(** * A shallow embedding of the seq2seq translation model

    The development follows [translate/seq2seq_model.py] and
    [translate/decoders.py]: batch construction ([get_batch]), the
    beam-search decoder, the multi-encoder, the constructor of
    [Seq2SeqModel], the attention decoder loop, the attention scorers
    and the sentence-level BLEU reward.

    Conventions.  Python lists are Rocq lists; token ids are [Z] (the
    code uses [-1] as a padding sentinel); Python exceptions are an
    explicit error result; numpy/TensorFlow float values that the code
    only ever sets to exactly representable constants are rationals. *)

From Stdlib Require Import ZArith QArith Reals Lra Lia Bool String SpecFloat.
From stdpp Require Import base option list countable gmap sorting.

Local Open Scope nat_scope.
Local Open Scope stdpp_scope.

(** ** Python exceptions and the error monad *)

Inductive exn : Type :=
  | ValueError | IndexError | TypeError | AssertionError | NotImplementedError.

Inductive result (A : Type) : Type :=
  | Ok (a : A)
  | Raise (e : exn).
Arguments Ok {A} a.
Arguments Raise {A} e.

Global Instance result_ret : MRet result := λ A, Ok.
Global Instance result_bind : MBind result :=
  λ A B f r, match r with Ok a => f a | Raise e => Raise e end.
Global Instance result_fmap : FMap result :=
  λ A B f r, match r with Ok a => Ok (f a) | Raise e => Raise e end.

Definition raises {A} (r : result A) : Prop := ∃ e, r = Raise e.

(** A [for] loop whose body may raise. *)
Fixpoint foldM {A B} (f : A → B → result A) (a : A) (l : list B) : result A :=
  match l with
  | [] => Ok a
  | x :: l => a' ← f a x; foldM f a' l
  end.

(** ** Python list primitives *)

Module Py.

(** [l[i]] for [i >= 0]. *)
Definition getitem {A} (l : list A) (i : nat) : result A :=
  match l !! i with Some x => Ok x | None => Raise IndexError end.

(** [l[-1]]. *)
Definition getlast {A} (l : list A) : result A :=
  match last l with Some x => Ok x | None => Raise IndexError end.

(** [max(...)] over a non-empty iterable of lengths. *)
Definition max_of (l : list nat) : result nat :=
  match l with
  | [] => Raise ValueError
  | _ :: _ => Ok (max_list l)
  end.

(** [*init, last = l]. *)
Definition unpack_star_last {A} (l : list A) : result (list A * A) :=
  match last l with
  | Some x => Ok (removelast l, x)
  | None => Raise ValueError
  end.

(** [l[:b]] for a possibly negative bound. *)
Definition slice_to {A} (l : list A) (b : Z) : list A :=
  if (0 <=? b)%Z then take (Z.to_nat b) l
  else take (length l - Z.to_nat (- b)) l.

(** [np.array(rows).T] for rows of one common length. *)
Definition transpose {A} (rows : list (list A)) : list (list A) :=
  match rows with
  | [] => []
  | r :: _ => map (λ j, omap (λ row, row !! j) rows) (seq 0 (length r))
  end.

End Py.

(** ** Configuration records *)

Record encoder_config : Type := {
  name : string;
  binary : bool;
  vocab_size : nat;
  embedding_size : nat;
  cell_size : nat;
  layers : nat;
  bidir : bool;
  use_lstm : bool;
  input_layers : list nat;
  attention_filters : nat;
  attention_window_size : nat;
}.

(** The fields of a [Seq2SeqModel] object that the Python-side methods
    read.  [encoder_count] is [len(encoders)], as assigned by the
    constructor. *)
Record Seq2SeqModel : Type := {
  encoders : list encoder_config;
  trg_vocab_size : nat;
  max_output_len : nat;
  max_input_len : option nat;
  lm_weight : option Q;
  len_normalization : Q;
}.

Definition encoder_count (self : Seq2SeqModel) : nat := length (encoders self).

(** ** Batch construction: [Seq2SeqModel.get_batch] *)

(** An element of an input sequence: a token id, or a feature vector
    for a binary encoder. *)
Inductive item : Type :=
  | Tok (t : Z)
  | Vec (v : list Q).

Abbreviation sentence := (list item).

(** One sample: one sequence per encoder followed by the target. *)
Abbreviation sample := (list (list item)).

Record batch : Type := {
  batch_encoder_inputs : list (list sentence);
  batch_decoder_inputs : list (list item);
  batch_targets : list (list item);
  batch_weights : list (list Q);
  encoder_input_length : list (list nat);
  decoder_input_length : list nat;
}.

(** The four lists the loop of [get_batch] appends to. *)
Record batch_acc : Type := {
  acc_encoder_inputs : list (list sentence);
  acc_encoder_input_length : list (list nat);
  acc_decoder_inputs : list sentence;
  acc_decoder_input_length : list nat;
}.

Module Batch.
Section get_batch.

(** [utils.BOS_ID] and [utils.EOS_ID]. *)
Context (BOS_ID EOS_ID : Z).

Definition is_minus_one (x : item) : bool :=
  match x with Tok t => (t =? -1)%Z | Vec _ => false end.

Definition pad_of (encoder : encoder_config) : item :=
  if binary encoder
  then Vec (replicate (embedding_size encoder) 0%Q)
  else Tok EOS_ID.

• Exercise details:
I need each of the entries above printed again exactly.

• The completed task:
(** * A shallow embedding of the seq2seq translation model

    The development follows [translate/seq2seq_model.py] and
    [translate/decoders.py]: batch construction ([get_batch]), the
    beam-search decoder, the multi-encoder, the constructor of
    [Seq2SeqModel], the attention decoder loop, the attention scorers
    and the sentence-level BLEU reward.

    Conventions.  Python lists are Rocq lists; token ids are [Z] (the
    code uses [-1] as a padding sentinel); Python exceptions are an
    explicit error result; numpy/TensorFlow float values that the code
    only ever sets to exactly representable constants are rationals. *)

From Stdlib Require Import ZArith QArith Reals Lra Lia Bool String SpecFloat.
From stdpp Require Import base option list countable gmap sorting.

Local Open Scope nat_scope.
Local Open Scope stdpp_scope.

(** ** Python exceptions and the error monad *)

Inductive exn : Type :=
  | ValueError | IndexError | TypeError | AssertionError | NotImplementedError.

Inductive result (A : Type) : Type :=
  | Ok (a : A)
  | Raise (e : exn).
Arguments Ok {A} a.
Arguments Raise {A} e.

Global Instance result_ret : MRet result := λ A, Ok.
Global Instance result_bind : MBind result :=
  λ A B f r, match r with Ok a => f a | Raise e => Raise e end.
Global Instance result_fmap : FMap result :=
  λ A B f r, match r with Ok a => Ok (f a) | Raise e => Raise e end.

Definition raises {A} (r : result A) : Prop := ∃ e, r = Raise e.

(** A [for] loop whose body may raise. *)
Fixpoint foldM {A B} (f : A → B → result A) (a : A) (l : list B) : result A :=
  match l with
  | [] => Ok a
  | x :: l => a' ← f a x; foldM f a' l
  end.

(** ** Python list primitives *)

Module Py.

(** [l[i]] for [i >= 0]. *)
Definition getitem {A} (l : list A) (i : nat) : result A :=
  match l !! i with Some x => Ok x | None => Raise IndexError end.

(** [l[-1]]. *)
Definition getlast {A} (l : list A) : result A :=
  match last l with Some x => Ok x | None => Raise IndexError end.

(** [max(...)] over a non-empty iterable of lengths. *)
Definition max_of (l : list nat) : result nat :=
  match l with
  | [] => Raise ValueError
  | _ :: _ => Ok (max_list l)
  end.

(** [*init, last = l]. *)
Definition unpack_star_last {A} (l : list A) : result (list A * A) :=
  match last l with
  | Some x => Ok (removelast l, x)
  | None => Raise ValueError
  end.

(** [l[:b]] for a possibly negative bound. *)
Definition slice_to {A} (l : list A) (b : Z) : list A :=
  if (0 <=? b)%Z then take (Z.to_nat b) l
  else take (length l - Z.to_nat (- b)) l.

(** [np.array(rows).T] for rows of one common length. *)
Definition transpose {A} (rows : list (list A)) : list (list A) :=
  match rows with
  | [] => []
  | r :: _ => map (λ j, omap (λ row, row !! j) rows) (seq 0 (length r))
  end.

End Py.

(** ** Configuration records *)

Record encoder_config : Type := {
  name : string;
  binary : bool;
  vocab_size : nat;
  embedding_size : nat;
  cell_size : nat;
  layers : nat;
  bidir : bool;
  use_lstm : bool;
  input_layers : list nat;
  attention_filters : nat;
  attention_window_size : nat;
}.

(** The fields of a [Seq2SeqModel] object that the Python-side methods
    read.  [encoder_count] is [len(encoders)], as assigned by the
    constructor. *)
Record Seq2SeqModel : Type := {
  encoders : list encoder_config;
  trg_vocab_size : nat;
  max_output_len : nat;
  max_input_len : option nat;
  lm_weight : option Q;
  len_normalization : Q;
}.

Definition encoder_count (self : Seq2SeqModel) : nat := length (encoders self).

(** ** Batch construction: [Seq2SeqModel.get_batch] *)

(** An element of an input sequence: a token id, or a feature vector
    for a binary encoder. *)
Inductive item : Type :=
  | Tok (t : Z)
  | Vec (v : list Q).

Abbreviation sentence := (list item).

(** One sample: one sequence per encoder followed by the target. *)
Abbreviation sample := (list (list item)).

Record batch : Type := {
  batch_encoder_inputs : list (list sentence);
  batch_decoder_inputs : list (list item);
  batch_targets : list (list item);
  batch_weights : list (list Q);
  encoder_input_length : list (list nat);
  decoder_input_length : list nat;
}.

(** The four lists the loop of [get_batch] appends to. *)
Record batch_acc : Type := {
  acc_encoder_inputs : list (list sentence);
  acc_encoder_input_length : list (list nat);
  acc_decoder_inputs : list sentence;
  acc_decoder_input_length : list nat;
}.

Module Batch.
Section get_batch.

(** [utils.BOS_ID] and [utils.EOS_ID]. *)
Context (BOS_ID EOS_ID : Z).

Definition is_minus_one (x : item) : bool :=
  match x with Tok t => (t =? -1)%Z | Vec _ => false end.

Definition pad_of (encoder : encoder_config) : item :=
  if binary encoder
  then Vec (replicate (embedding_size encoder) 0%Q)
  else Tok EOS_ID.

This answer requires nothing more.